Lemma show_levels_map p k : forall i, (i + k <= length (numbers p))%nat ->
  show_levels p i k = (fun u => Dec "\t" (nr u)) <$> take k (drop i (numbers p)).
Proof.
  induction k as [|k IH]; intros i Hi; [done|]. cbn. destruct (numbers p !! i) as [u|] eqn:Hu.
  - rewrite (drop_S _ u i) by done. cbn. f_equal. apply IH. lia.
  - apply lookup_ge_None in Hu. lia.
Qed.

(** What a pidfd says of itself: the numbers of the process from the reader's
    namespace down to its own; a single zero where the reader cannot see it; a
    single -1 when it is gone. *)
Theorem fdinfo_shows `{PidOps} p ns :
  pidfd_show_fdinfo p false ns = [Dec "Pid:\t" (-1); Dec "\nNSpid:\t" (-1); Char "\n"] /\
  (pid_nr_ns p ns = 0 -> pidfd_show_fdinfo p true ns = [Dec "Pid:\t" 0; Dec "\nNSpid:\t" 0; Char "\n"]) /\
  (0 < pid_nr_ns p ns -> pidfd_show_fdinfo p true ns =
     [Dec "Pid:\t" (pid_nr_ns p ns); Dec "\nNSpid:\t" (pid_nr_ns p ns)] ++
     ((fun u => Dec "\t" (nr u)) <$> drop (S (ns_level ns)) (numbers p)) ++ [Char "\n"]).
Proof.
  split; [done|]. split; [unfold pidfd_show_fdinfo; by intros ->|]. intros Hp. unfold pidfd_show_fdinfo.
  destruct (Z.ltb_spec 0 (pid_nr_ns p ns)); [|lia]. do 2 f_equal.
  assert (ns_level ns < length (numbers p))%nat as Hl.
  { apply lookup_lt_is_Some. rewrite pid_nr_ns_ok in Hp. destruct (numbers p !! ns_level ns); [by eexists|lia]. }
  rewrite show_levels_map by (unfold level; lia). rewrite take_ge; [done|]. rewrite length_drop. unfold level. lia.
Qed.

(** *** Witness and examples *)

#[export] Instance simple_pids : PidOps :=
  {| pid_nr_ns p n := match numbers p !! ns_level n with Some u => if upid_ns u =? ns_id n then nr u else 0 | None => 0 end;
     pid_nr_ns_ok _ _ := eq_refl |}.

(** A process two namespaces deep, seen from the middle one and from a stranger. *)
Example show_nested : pidfd_show_fdinfo (Pid 9 [Upid 40 0; Upid 7 3; Upid 1 5]) true (Ns 3 1) =
  [Dec "Pid:\t" 7; Dec "\nNSpid:\t" 7; Dec "\t" 1; Char "\n"].
Proof. reflexivity. Qed.
Example show_stranger : pidfd_show_fdinfo (Pid 9 [Upid 40 0; Upid 7 3; Upid 1 5]) true (Ns 4 1) =
  [Dec "Pid:\t" 0; Dec "\nNSpid:\t" 0; Char "\n"].
Proof. reflexivity. Qed.

(** A process in a namespace of its own with a thread, and a child of the leader; the
    leader exits, and the child goes to the thread. *)
Definition two_threads : list event :=
  [NewTask 1 2 2 0 (Pid 2 [Upid 30 0; Upid 1 6]); NewTask 2 3 0 CLONE_THREAD (Pid 3 [Upid 31 0; Upid 2 6]);
   NewTask 2 4 4 0 (Pid 4 [Upid 32 0; Upid 3 6]); Exit 2 3; Detach 2; Free 2].
Definition last_thread : ptask := PTask (Some (Pid 3 [Upid 31 0; Upid 2 6])) 2 31 30 1 false.
Definition orphan : ptask := PTask (Some (Pid 4 [Upid 32 0; Upid 3 6])) 4 32 32 3 false.

Fixpoint happen (es : list event) (w : world) : option world :=
  match es with [] => Some w | e :: es => happens e w ≫= happen es end.
Definition end_world : world := default first_world (happen two_threads first_world).

Lemma happen_rtc es : forall w w', happen es w = Some w' -> rtc pid_step w w'.
Proof.
  induction es as [|e es IH]; intros w w' E; cbn in E; [injection E as <-; apply rtc_refl|].
  destruct (happens e w) as [w1|] eqn:E1; [|done]. eapply rtc_l; [by exists e|]. by apply IH.
Qed.

Lemma recorded_numbers_global_witness :
  task_pid_nr_ns end_world (Ns 6 1) orphan init_pid_ns = 32 /\ task_tgid_nr_ns end_world (Ns 6 1) orphan init_pid_ns = 32 /\
  exists kp, ptasks end_world !! 3 = Some kp /\ running kp = true /\ task_ppid_nr end_world (Ns 6 1) orphan = Ok (task_tgid_nr kp).
Proof.
  apply (recorded_numbers_global end_world (Ns 6 1) 4 orphan).
  - apply (happen_rtc two_threads). vm_compute. reflexivity.
  - vm_compute. reflexivity.
  - reflexivity.
Defined.

(** The orphan's parent is the thread that is left: 30 is its group. *)
Example orphan_parent : task_ppid_nr end_world (Ns 6 1) orphan = Ok 30 /\ ptasks end_world !! 3 = Some last_thread.
Proof. vm_compute. split; reflexivity. Qed.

-*-*-

EXERCISE DETAILS: The string "from" may occur on several lines of the listing; state how many such lines there are, giving the number only.

OUTPUT: 2